Blakely peanut illness: Little has changed since scare
31.01.10
The 74-year-old feels weaker than he did before he contracted salmonella food
poisoning. He forgets more. He’s clear his job at a recycling plant. He can’t
look at a jar of peanut butter without getting wroth.
“I have good days and bad days,” said Ivester, who lives in Elbert County in
northeast Georgia, across the confirm from the plant in Blakely where the
tainted peanut butter originated. “I don’t requisite no peanut butter in my
house.”
Since Ivester was sickened during one of the biggest food-borne disability
outbreaks in the nation’s history, promises by Georgia and the federal
superintendence to get tough on food safety are mostly unfulfilled.

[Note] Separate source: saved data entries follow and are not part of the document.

(** C20: the timing interface of the memory serves requests in order and loses
    none: in every interleaving of arriving requests (also from within the
    delivery of a response), release events, dequeue events and response
    retries, no event fails an assertion; the responses delivered followed by
    those in the queue are, in order, the answers of a flat memory with
    load-locked reservations to the requests accepted so far; while a response
    is queued an event or a retry to deliver it is pending, and while a
    refused request waits for a retry a release is pending.
    The requests are those CPUs make: reads, writes, load-locked and
    store-conditionals inside the range of the memory ([cpu_request]). *)
Theorem timing_memory_serves_in_order lo hi host L V acc del m :
  Z.of_nat (length host) = hi - lo + 1 ->
  reach lo hi L V (new_memory lo hi host L V) acc del m ->
  Forall2 answers (del ++ (packetQueue m).*1)
    (spec_run acc (∅, fun x => host !!! Z.to_nat (x - lo))).1 /\
  (packetQueue m <> [] -> is_Some (dequeueEvent m) \/ retryResp m = true) /\
  (retryReq m = true -> is_Some (releaseEvent m)) /\ never_fails lo hi L V m.
Proof.
  intros Hl Hr. set (st0 := (∅, fun x => host !!! Z.to_nat (x - lo))).
  assert (inv lo hi L V st0 acc del m) as Hi.
  { apply (reach_inv _ _ _ _ _ (new_memory lo hi host L V)); [|done].
    split; try done; [split; try done; by apply new_state|]. intros [? ?]. done. }
  pose proof Hi as [[H1 H2 H3 H4 H5] Hw He Hp]. split_and!; [done|done| |by eapply inv_never_fails].
  intros Hq. specialize (H4 Hq). rewrite H4 in H3. destruct (releaseEvent m); [eauto|done].
Qed.

Definition example_inner (c : MemCmd.Command) (a : Z) (d : list Z) : inner_request :=
  MkInner (fun _ => 3) 0 0 (example_packet c 1 a (Z.of_nat (length d)) d, 1, d).

(** A write is accepted, the memory released and the response delivered; a read
    of the byte is sent from within the delivery. *)
Lemma timing_memory_serves_in_order_witness :
  exists m, packetQueue m <> [] /\
    (is_Some (dequeueEvent m) \/ retryResp m = true) /\
    exists del, Forall2 answers (del ++ (packetQueue m).*1) [Stored true; Bytes [7]].
Proof.
  set (m0 := new_memory 0 63 (seqZ 0 64) 10 0).
  set (r1 := example_inner MemCmd.WriteReq 20 [7]). set (r2 := example_inner MemCmd.ReadReq 20 [0]).
  assert (forall t r, r = r1 \/ r = r2 -> 0 <= t < 1000 -> timing_request 0 63 10 0 t r) as Hq.
  { intros t r Hr Ht. destruct Hr as [-> | ->]; (split; [|lia|intros n; simpl; lia|change (u64 (10 + _)) with 10; lia]);
      (split; [split; vm_compute; congruence || (split; congruence)|reflexivity|vm_compute; set_solver|reflexivity]). }
  destruct (receive 5 r1 m0) as [[[] m1]|] eqn:E1; [|discriminate E1..].
  assert (releaseEvent m1 = Some 8 /\ dequeueEvent m1 = Some 15) as [Er Ed]
    by (vm_compute in E1; injection E1 as <-; split; reflexivity).
  destruct (release (m1 <| releaseEvent := None |>)) as [m2|] eqn:E2;
    [|vm_compute in E1; injection E1 as <-; discriminate E2].
  assert (exists x m3, dequeue 15 [r2] true (m2 <| dequeueEvent := None |>) = Ok (Some x, [true], m3) /\
    dequeueEvent m2 = Some 15 /\ packetQueue m3 <> []) as (x & m3 & E3 & Ed2 & Hne).
  { vm_compute in E1. injection E1 as <-. vm_compute in E2. injection E2 as <-.
    do 2 eexists. split; [vm_compute; reflexivity|]. split; [reflexivity|discriminate]. }
  destruct (timing_memory_serves_in_order 0 63 (seqZ 0 64) 10 0 [i_req r1; i_req r2] [x] m3) as (Ha & Hw & _ & _).
  - reflexivity.
  - apply (reach_step 0 63 10 0 m0 [i_req r1] [] m2 [i_req r2] [x]).
    + apply (reach_step 0 63 10 0 m0 [i_req r1] [] m1 [] []).
      * apply (reach_step 0 63 10 0 m0 [] [] m0 [i_req r1] []); [constructor|].
        apply (step_receive 0 63 10 0 m0 5 r1 true); [apply Hq; [by left|lia]|done].
      * by apply (step_release 0 63 10 0 m1 8).
    + apply (step_dequeue 0 63 10 0 m2 15 [r2] true (Some x) [true]); [done| |done].
      split; [|done]. constructor; [apply Hq; [by right|lia]|constructor].
  - exists m3. split; [done|]. split; [by apply Hw|]. exists [x].
    replace [Stored true; Bytes [7]]
      with (spec_run [i_req r1; i_req r2] (∅, fun x => seqZ 0 64 !!! Z.to_nat (x - 0))).1 by (vm_compute; reflexivity).
    exact Ha.
Defined.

Georgia’s Legislature passed a law mandating new food testing regulations, but
the enlargement of them are still in the pipeline.

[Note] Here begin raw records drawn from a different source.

(* ===== verification/Bridge.v ===== *)
(** The bridge ([mem/bridge.hh] and [bridge.cc]): two ports with a bounded queue in each
    direction. A request is accepted only if there is room for it and, when it expects a
    response, room is reserved for the response too.

    The surroundings are arguments: the clock, the answer of the peer to a packet that
    is sent, and the packets the peer sends from within that call. *)

From stdpp Require Import fin_maps gmap.
From S2P Require Import Prelude IntMath AddrRange Request MemCmd Packet Functional AtomicPort.
Local Open Scope Z_scope.

Module Bridge.

(** ** State *)

(** The fields of the slave port, then those of the master port. A scheduled event is
    [Some] of its tick; [retries] counts the calls of [sendRetryReq]. *)
Record Bridge := MkBridge {
  delay : Z;
  ranges : list AddrRange.AddrRange;
  respList : list (Packet.Packet * Z);
  outstandingResponses : Z;
  retryReq : bool;
  respQueueLimit : Z;
  respEvent : option Z;
  reqList : list (Packet.Packet * Z);
  reqQueueLimit : Z;
  reqEvent : option Z;
  retries : Z;
}.
#[export] Instance eta_Bridge : Eta Bridge := fun x =>
  MkBridge (delay x) (ranges x) (respList x) (outstandingResponses x) (retryReq x) (respQueueLimit x) (respEvent x) (reqList x)
    (reqQueueLimit x) (reqEvent x) (retries x).

(** [delay] is in cycles, [ticksToCycles(p->delay)]. *)
Definition Bridge_new (delay req_size resp_size : Z) (ranges : list AddrRange.AddrRange) : Bridge :=
  MkBridge delay ranges [] 0 false (u32 resp_size) None [] (u32 req_size) None 0.

Definition getAddrRanges (b : Bridge) : list AddrRange.AddrRange := ranges b.

(** [edge] is [clockEdge()] and [period] the clock period. *)
Record Clock := MkClock {
  curTick : Z;
  edge : Z;
  period : Z;
}.

Definition clockEdge (c : Clock) (cycles : Z) : Z := u64 (edge c + cycles * period c).

(** ** The timing protocol *)

Definition respQueueFull (b : Bridge) : bool := outstandingResponses b =? respQueueLimit b.
Definition reqQueueFull (b : Bridge) : bool := Z.of_nat (length (reqList b)) =? reqQueueLimit b.

Definition undelay (pkt : Packet.Packet) : Packet.Packet := pkt <| Packet.headerDelay := 0 |> <| Packet.payloadDelay := 0 |>.

Definition schedTimingReq (c : Clock) (pkt : Packet.Packet) (when : Z) (b : Bridge) : outcome Bridge :=
  b ← match reqList b with
      | [] => ev ← schedule (curTick c) when (reqEvent b); Ok (b <| reqEvent := ev |>)
      | _ => Ok b
      end;
  _ ← ensure AssertFailed (negb (reqQueueFull b));
  Ok (b <| reqList ::= (fun l => l ++ [(pkt, when)]) |>).

Definition schedTimingResp (c : Clock) (pkt : Packet.Packet) (when : Z) (b : Bridge) : outcome Bridge :=
  b ← match respList b with
      | [] => ev ← schedule (curTick c) when (respEvent b); Ok (b <| respEvent := ev |>)
      | _ => Ok b
      end;
  Ok (b <| respList ::= (fun l => l ++ [(pkt, when)]) |>).

Definition recvTimingResp (c : Clock) (pkt : Packet.Packet) (b : Bridge) : outcome (bool * Bridge) :=
  b ← schedTimingResp c (undelay pkt) (clockEdge c (delay b)) b;
  Ok (true, b).

Definition expects_response (pkt : Packet.Packet) : bool := Packet.needsResponse pkt && negb (Packet.memInhibitAsserted pkt).

Definition recvTimingReq (c : Clock) (pkt : Packet.Packet) (b : Bridge) : outcome (bool * Bridge) :=
  _ ← ensure AssertFailed (negb (retryReq b));
  b ← (if reqQueueFull b then Ok (b <| retryReq := true |>)
       else
         b ← (if expects_response pkt then
                if respQueueFull b then Ok (b <| retryReq := true |>)
                else
                  _ ← ensure AssertFailed (negb (outstandingResponses b =? respQueueLimit b));
                  Ok (b <| outstandingResponses ::= (fun n => u32 (n + 1)) |>)
              else Ok b);
         if negb (retryReq b) then schedTimingReq c (undelay pkt) (clockEdge c (delay b)) b else Ok b);
  Ok (negb (retryReq b), b).

Definition retryStalledReq (b : Bridge) : Bridge :=
  if retryReq b then b <| retryReq := false |> <| retries ::= Z.succ |> else b.

(** The packets a peer sends from within a call. *)
Fixpoint recv_resps (c : Clock) (ps : list Packet.Packet) (b : Bridge) : outcome Bridge :=
  match ps with
  | [] => Ok b
  | p :: ps => '(_, b) ← recvTimingResp c p b; recv_resps c ps b
  end.

Fixpoint recv_reqs (c : Clock) (ps : list Packet.Packet) (b : Bridge) : outcome (list bool * Bridge) :=
  match ps with
  | [] => Ok ([], b)
  | p :: ps => '(ok, b) ← recvTimingReq c p b; '(oks, b) ← recv_reqs c ps b; Ok (ok :: oks, b)
  end.

(** [trySendTiming] of the master port: [ok] is the answer to [sendTimingReq] and
    [inner] the responses that arrive during the call. The result is the request, if it
    was taken. *)
Definition trySendReq (c : Clock) (ok : bool) (inner : list Packet.Packet) (b : Bridge) : outcome (option Packet.Packet * Bridge) :=
  match reqList b with
  | [] => Fail AssertFailed
  | (pkt, tick) :: _ =>
      _ ← ensure AssertFailed (tick <=? curTick c);
      b ← recv_resps c inner b;
      if ok then
        let b := b <| reqList ::= tail |> in
        b ← match reqList b with
            | [] => Ok b
            | (_, tick) :: _ =>
                ev ← schedule (curTick c) (Z.max tick (clockEdge c 0)) (reqEvent b);
                Ok (b <| reqEvent := ev |>)
            end;
        Ok (Some pkt, retryStalledReq b)
      else Ok (None, b)
  end.

(** [trySendTiming] of the slave port: [inner] are the requests that arrive during
    [sendTimingResp], and the result says which of them were accepted. *)
Definition trySendResp (c : Clock) (ok : bool) (inner : list Packet.Packet) (b : Bridge)
  : outcome (option Packet.Packet * list bool * Bridge) :=
  match respList b with
  | [] => Fail AssertFailed
  | (pkt, tick) :: _ =>
      _ ← ensure AssertFailed (tick <=? curTick c);
      '(oks, b) ← recv_reqs c inner b;
      if ok then
        let b := b <| respList ::= tail |> in
        _ ← ensure AssertFailed (negb (outstandingResponses b =? 0));
        let b := b <| outstandingResponses ::= (fun n => u32 (n - 1)) |> in
        b ← match respList b with
            | [] => Ok b
            | (_, tick) :: _ =>
                ev ← schedule (curTick c) (Z.max tick (clockEdge c 0)) (respEvent b);
                Ok (b <| respEvent := ev |>)
            end;
        Ok (Some pkt, oks, if negb (reqQueueFull b) && retryReq b then b <| retryReq := false |> <| retries ::= Z.succ |> else b)
      else Ok (None, oks, b)
  end.

Definition recvReqRetry := trySendReq.
Definition recvRespRetry := trySendResp.

(** ** Atomic and functional accesses *)

Section ports.
Context {M : Type} {AP : AtomicPort M} {FP : FunctionalPort M}.

Definition recvAtomic (clockPeriod : Z) (pkt : Packet.Packet) (bm : Bridge * M) : outcome (Packet.Packet * Z * (Bridge * M)) :=
  let '(b, m) := bm in
  '(pkt, lat, m) ← sendAtomic pkt m;
  Ok (pkt, u64 (delay b * clockPeriod + lat), (b, m)).

(** A loop over a queue, which stops at the first packet that satisfies the request. *)
Fixpoint check_list (pkt : Packet.Packet) (l : list (Packet.Packet * Z)) : outcome (bool * Packet.Packet * list (Packet.Packet * Z)) :=
  match l with
  | [] => Ok (false, pkt, [])
  | (p, t) :: l =>
      '(found, pkt, p) ← Functional.checkFunctional_pkt pkt p;
      if found : bool then
        pkt ← Packet.makeResponse pkt;
        Ok (true, pkt, (p, t) :: l)
      else '(found, pkt, l) ← check_list pkt l; Ok (found, pkt, (p, t) :: l)
  end.

Definition checkFunctional (pkt : Packet.Packet) (b : Bridge) : outcome (bool * Packet.Packet * Bridge) :=
  '(found, pkt, l) ← check_list pkt (reqList b);
  Ok (found, pkt, b <| reqList := l |>).

Definition recvFunctional (pkt : Packet.Packet) (bm : Bridge * M) : outcome (Packet.Packet * (Bridge * M)) :=
  let '(b, m) := bm in
  '(found, pkt, l) ← check_list pkt (respList b);
  let b := b <| respList := l |> in
  if found : bool then Ok (pkt, (b, m))
  else
    '(found, pkt, b) ← checkFunctional pkt b;
    if found : bool then Ok (pkt, (b, m))
    else
      '(pkt, m) ← sendFunctional pkt m;
      Ok (pkt, (b, m)).
End ports.

(** ** Histories *)

(** The bridge with what has passed its ports: requests accepted and sent on, responses
    received and delivered; and whether the peer below or above has refused a packet and
    owes a retry. *)
Record State := MkState {
  bridge : Bridge;
  now : Z;
  below_owes : bool;
  above_owes : bool;
  accepted : list Packet.Packet;
  forwarded : list Packet.Packet;
  received : list Packet.Packet;
  delivered : list Packet.Packet;
}.
#[export] Instance eta_State : Eta State := fun x =>
  MkState (bridge x) (now x) (below_owes x) (above_owes x) (accepted x) (forwarded x) (received x) (delivered x).

Inductive event :=
  | Req (pkt : Packet.Packet)
  | Resp (pkt : Packet.Packet)
  | SendReq (ok : bool) (inner : list Packet.Packet)
  | SendResp (ok : bool) (inner : list Packet.Packet)
  | RetryReq (ok : bool) (inner : list Packet.Packet)
  | RetryResp (ok : bool) (inner : list Packet.Packet).

(** The packets whose answer is yes. *)
Fixpoint taken (ps : list Packet.Packet) (oks : list bool) : list Packet.Packet :=
  match ps, oks with
  | p :: ps, ok :: oks => (if ok : bool then [p] else []) ++ taken ps oks
  | _, _ => []
  end.

Definition send_req (c : Clock) (ok : bool) (inner : list Packet.Packet) (b : Bridge) (st : State) : outcome State :=
  '(r, b) ← trySendReq c ok inner b;
  Ok (st <| bridge := b |> <| below_owes := negb ok |> <| forwarded ::= (fun l => l ++ option_list r) |> <| received ::= (fun l => l ++ inner) |>).

Definition send_resp (c : Clock) (ok : bool) (inner : list Packet.Packet) (b : Bridge) (st : State) : outcome State :=
  '(r, oks, b) ← trySendResp c ok inner b;
  Ok (st <| bridge := b |> <| above_owes := negb ok |> <| delivered ::= (fun l => l ++ option_list r) |> <| accepted ::= (fun l => l ++ taken inner oks) |>).

Definition run_event (c : Clock) (e : event) (st : State) : outcome State :=
  let st := st <| now := curTick c |> in
  let b := bridge st in
  match e with
  | Req pkt => '(ok, b) ← recvTimingReq c pkt b; Ok (st <| bridge := b |> <| accepted ::= (fun l => l ++ if ok : bool then [pkt] else []) |>)
  | Resp pkt => '(_, b) ← recvTimingResp c pkt b; Ok (st <| bridge := b |> <| received ::= (fun l => l ++ [pkt]) |>)
  | SendReq ok inner => send_req c ok inner (b <| reqEvent := None |>) st
  | SendResp ok inner => send_resp c ok inner (b <| respEvent := None |>) st
  | RetryReq ok inner => send_req c ok inner b st
  | RetryResp ok inner => send_resp c ok inner b st
  end.

Fixpoint run (es : list (Clock * event)) (st : State) : outcome State :=
  match es with
  | [] => Ok st
  | (c, e) :: es => st ← run_event c e st; run es st
  end.

(** ** What the peers may do *)

(** Time goes on and no tick overflows. *)
Definition clock_ok (c : Clock) (st : State) : Prop :=
  0 <= now st <= curTick c /\ curTick c <= edge c /\ 0 <= period c /\ edge c + delay (bridge st) * period c < 2 ^ 64.

(** A peer whose request was refused waits for the retry. *)
Fixpoint patient (c : Clock) (ps : list Packet.Packet) (b : Bridge) : Prop :=
  match ps with
  | [] => True
  | p :: ps => retryReq b = false /\ forall ok b', recvTimingReq c p b = Ok (ok, b') -> patient c ps b'
  end.

(** The number of responses that requests ask for. *)
Definition expected (ps : list Packet.Packet) : nat := length (filter (fun p => expects_response p = true) ps).
#[global] Arguments expected : simpl never.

In Washington, food safety legislation is stuck in Congress, pushed to the
Senate back burner by salubriousness care.
Meanwhile, criminal investigations into bankrupt Peanut Corp. of America,
P of the plant, and its top executives have produced no charges.

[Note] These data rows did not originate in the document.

Lemma send_inv now refused src snd l :
  inv now refused l -> sending_ok now src (waiting l) snd ->
  exists r l', act now (Send src snd) l = Ok (r, l') /\ inv now (r ++ refused) l'.
Proof.
  intros [Hs Hn Hi Ha] Hok. simpl. pose proof Hok as (Hd1 & Hd2 & Hb & Hb0). inversion Hd1 as [|? ? Hsi Hni]; subst.
  destruct (bool_decide (state l = BUSY) || bool_decide (is_Some (waitingForPeer l))) eqn:Eb.
  - unfold send, tryTiming. rewrite Eb, (bool_decide_eq_false_2 (src ∈ waitingForLayer l)).
    2:{ intros H%elem_of_waiting. apply (Hd2 src); [left|done]. }
    cbn [negb ensure mbind outcome_bind refusals]. eexists _, _. split; [reflexivity|].
    assert (waiting (l <| waitingForLayer ::= (fun w => w ++ [src]) |>) ≡ₚ src :: waiting l) as Ew
      by (unfold waiting; simpl; rewrite <- app_assoc; simpl; by rewrite <- Permutation_middle).
    split; try done.
    + rewrite Ew. constructor; [apply Hd2; left|done].
    + simpl. intros E1 E2. exfalso. rewrite E1, E2 in Eb. done.
    + rewrite Ew, Ha. simpl. by rewrite <- Permutation_middle.
  - apply orb_false_iff in Eb as [Eb1%bool_decide_eq_false Eb2%bool_decide_eq_false].
    assert (waitingForPeer l = None) as Hp by (destruct (waitingForPeer l); [destruct Eb2; eauto|done]).
    destruct Hs as [[Hs He]|[Hs _]]; [|done]. specialize (Hi Hs Hp).
    rewrite (send_mine now src snd l (waiting l)); [|done|done|done|done|intros p; apply elem_of_waiting].
    cbn [negb mbind outcome_bind refusals]. eexists _, _. split; [reflexivity|].
    rewrite (waiting_idle l Hp), Hi in Hn, Ha. rewrite app_nil_r in Ha.
    assert (waiting (after_send now src snd l) = inner snd ++ (if ok snd then [] else [src])) as Ew
      by (unfold waiting; simpl; rewrite Hi; simpl; by destruct (ok snd)).
    split; [right; split; [done|by exists (busy_time snd)]| |done|].
    + rewrite Ew. destruct (ok snd); [by rewrite app_nil_r|]. rewrite Permutation_app_comm. by constructor.
    + rewrite Ew, Ha. simpl. by rewrite Permutation_app_comm.
Qed.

Source: Atlanta Journal Constitution
Make your own laundry detergent
01.02.10
However, I am proud to communication that I'm keeping our water supply cleaner and saving moneyed by making my own laundry detergent.
About six months ago I was trolling the Facebook call for of one of my more crunchy-granola friends. Robin was talking about her homemade laundry purifying and how it cleaned just as well as the store-bought stuff and was way less valuable. I didn't even know such a thing existed. I consider myself something of a start woman (I use a spinning wheel and make my own root beer!), so I intention I'd give it a try.
Most of the recipes were laborious, involving grating and cooking soap and other ingredients until it becomes a gloppy, icky-looking concoction. I wasn't that interested until I found a direct formula for powdered detergent that I could make in a snap. The three ingredients sell for about $7 and make enough for several batches.
INGREDIENTS:
1 cup powdered Borax (I knew the bunk from my cloth-diaper washing days.)
1 cup Arm & Hammer Washing Soda (not the same as baking soda. I find it at Cub Foods.)